> **Record extracts**:

(** The separator before a value, which must be the byte [sep]. *)
Definition expect_separator (sep : Z) (next : TokenState) (msg : string) : dec unit :=
  c ← peek_token;
  if negb (c =? sep) then fail (httpx_message_error msg)
  else modify (λ d, set_token_state next (advance 1 d)).

Definition token_prepare_for_decode : dec unit := λ d,
  match d_token_state d with
  | TokenState.ArrayComma =>
      expect_separator COMMA TokenState.ArrayValue "expected comma after array element" d
  | TokenState.ObjectColon =>
      expect_separator COLON TokenState.ObjectValue "expected colon after object key" d
  | _ => (d, Ok tt)
  end.

Definition token_value_allowed (d : Decoder) : bool :=
  match d_token_state d with
  | TokenState.TopValue | TokenState.ArrayStart | TokenState.ArrayValue | TokenState.ObjectValue => true
  | _ => false
  end.

Definition token_value_end (d : Decoder) : Decoder :=
  match d_token_state d with
  | TokenState.ArrayStart | TokenState.ArrayValue => set_token_state TokenState.ArrayComma d
  | TokenState.ObjectValue => set_token_state TokenState.ObjectComma d
  | _ => d
  end.

(** The next [n] bytes of the buffer, [self.buf[self.scanp..self.scanp + n]]. *)
Definition take_value (n : nat) : dec (list Z) := λ d,
  match slice (Z.of_nat (d_scanp d)) (Z.of_nat (d_scanp d + n)) (d_buf d) with
  | Ok val => (advance n d, Ok val)
  | Err e => (d, Err e)
  | Panic => (d, Panic)
  end.

(** The bytes of the next value. *)
Definition next_value : dec (list Z) := n ← read_value; take_value n.

Definition decode : dec (list Z) := λ d,
  match d_err d with
  | Some e => (d, Err e)
  | None =>
      (_ ← token_prepare_for_decode;
       _ ← (λ d, if negb (token_value_allowed d) then (d, Err (httpx_message_error "not at beginning of value"))
                 else (d, Ok tt));
       val ← next_value;
       _ ← modify token_value_end;
       mret (trim_ascii val)) d
  end.

(** ** Tokens *)

Definition token_error {A} (c : Z) : dec A := λ d,
  let context :=
    match d_token_state d with
    | TokenState.TopValue => " looking for beginning of value"
    | TokenState.ArrayStart | TokenState.ArrayValue | TokenState.ObjectValue =>
        " looking for beginning of value"
    | TokenState.ArrayComma => " after array element"
    | TokenState.ObjectKey => " looking for beginning of object key string"
    | TokenState.ObjectColon => " after object key"
    | TokenState.ObjectComma => " after object key:value pair"
    | TokenState.ObjectStart => ""
    end in
  (d, Err (httpx_message_error ("invalid character " +:+ quote_char c +:+ context))).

> **Instructions to follow**:
Reproduce every entry exactly, with nothing added or dropped.

> **Problem solution**:
(** The separator before a value, which must be the byte [sep]. *)
Definition expect_separator (sep : Z) (next : TokenState) (msg : string) : dec unit :=
  c ← peek_token;
  if negb (c =? sep) then fail (httpx_message_error msg)
  else modify (λ d, set_token_state next (advance 1 d)).

Definition token_prepare_for_decode : dec unit := λ d,
  match d_token_state d with
  | TokenState.ArrayComma =>
      expect_separator COMMA TokenState.ArrayValue "expected comma after array element" d
  | TokenState.ObjectColon =>
      expect_separator COLON TokenState.ObjectValue "expected colon after object key" d
  | _ => (d, Ok tt)
  end.

Definition token_value_allowed (d : Decoder) : bool :=
  match d_token_state d with
  | TokenState.TopValue | TokenState.ArrayStart | TokenState.ArrayValue | TokenState.ObjectValue => true
  | _ => false
  end.

Definition token_value_end (d : Decoder) : Decoder :=
  match d_token_state d with
  | TokenState.ArrayStart | TokenState.ArrayValue => set_token_state TokenState.ArrayComma d
  | TokenState.ObjectValue => set_token_state TokenState.ObjectComma d
  | _ => d
  end.

(** The next [n] bytes of the buffer, [self.buf[self.scanp..self.scanp + n]]. *)
Definition take_value (n : nat) : dec (list Z) := λ d,
  match slice (Z.of_nat (d_scanp d)) (Z.of_nat (d_scanp d + n)) (d_buf d) with
  | Ok val => (advance n d, Ok val)
  | Err e => (d, Err e)
  | Panic => (d, Panic)
  end.

(** The bytes of the next value. *)
Definition next_value : dec (list Z) := n ← read_value; take_value n.

Definition decode : dec (list Z) := λ d,
  match d_err d with
  | Some e => (d, Err e)
  | None =>
      (_ ← token_prepare_for_decode;
       _ ← (λ d, if negb (token_value_allowed d) then (d, Err (httpx_message_error "not at beginning of value"))
                 else (d, Ok tt));
       val ← next_value;
       _ ← modify token_value_end;
       mret (trim_ascii val)) d
  end.

(** ** Tokens *)

Definition token_error {A} (c : Z) : dec A := λ d,
  let context :=
    match d_token_state d with
    | TokenState.TopValue => " looking for beginning of value"
    | TokenState.ArrayStart | TokenState.ArrayValue | TokenState.ObjectValue =>
        " looking for beginning of value"
    | TokenState.ArrayComma => " after array element"
    | TokenState.ObjectKey => " looking for beginning of object key string"
    | TokenState.ObjectColon => " after object key"
    | TokenState.ObjectComma => " after object key:value pair"
    | TokenState.ObjectStart => ""
    end in
  (d, Err (httpx_message_error ("invalid character " +:+ quote_char c +:+ context))).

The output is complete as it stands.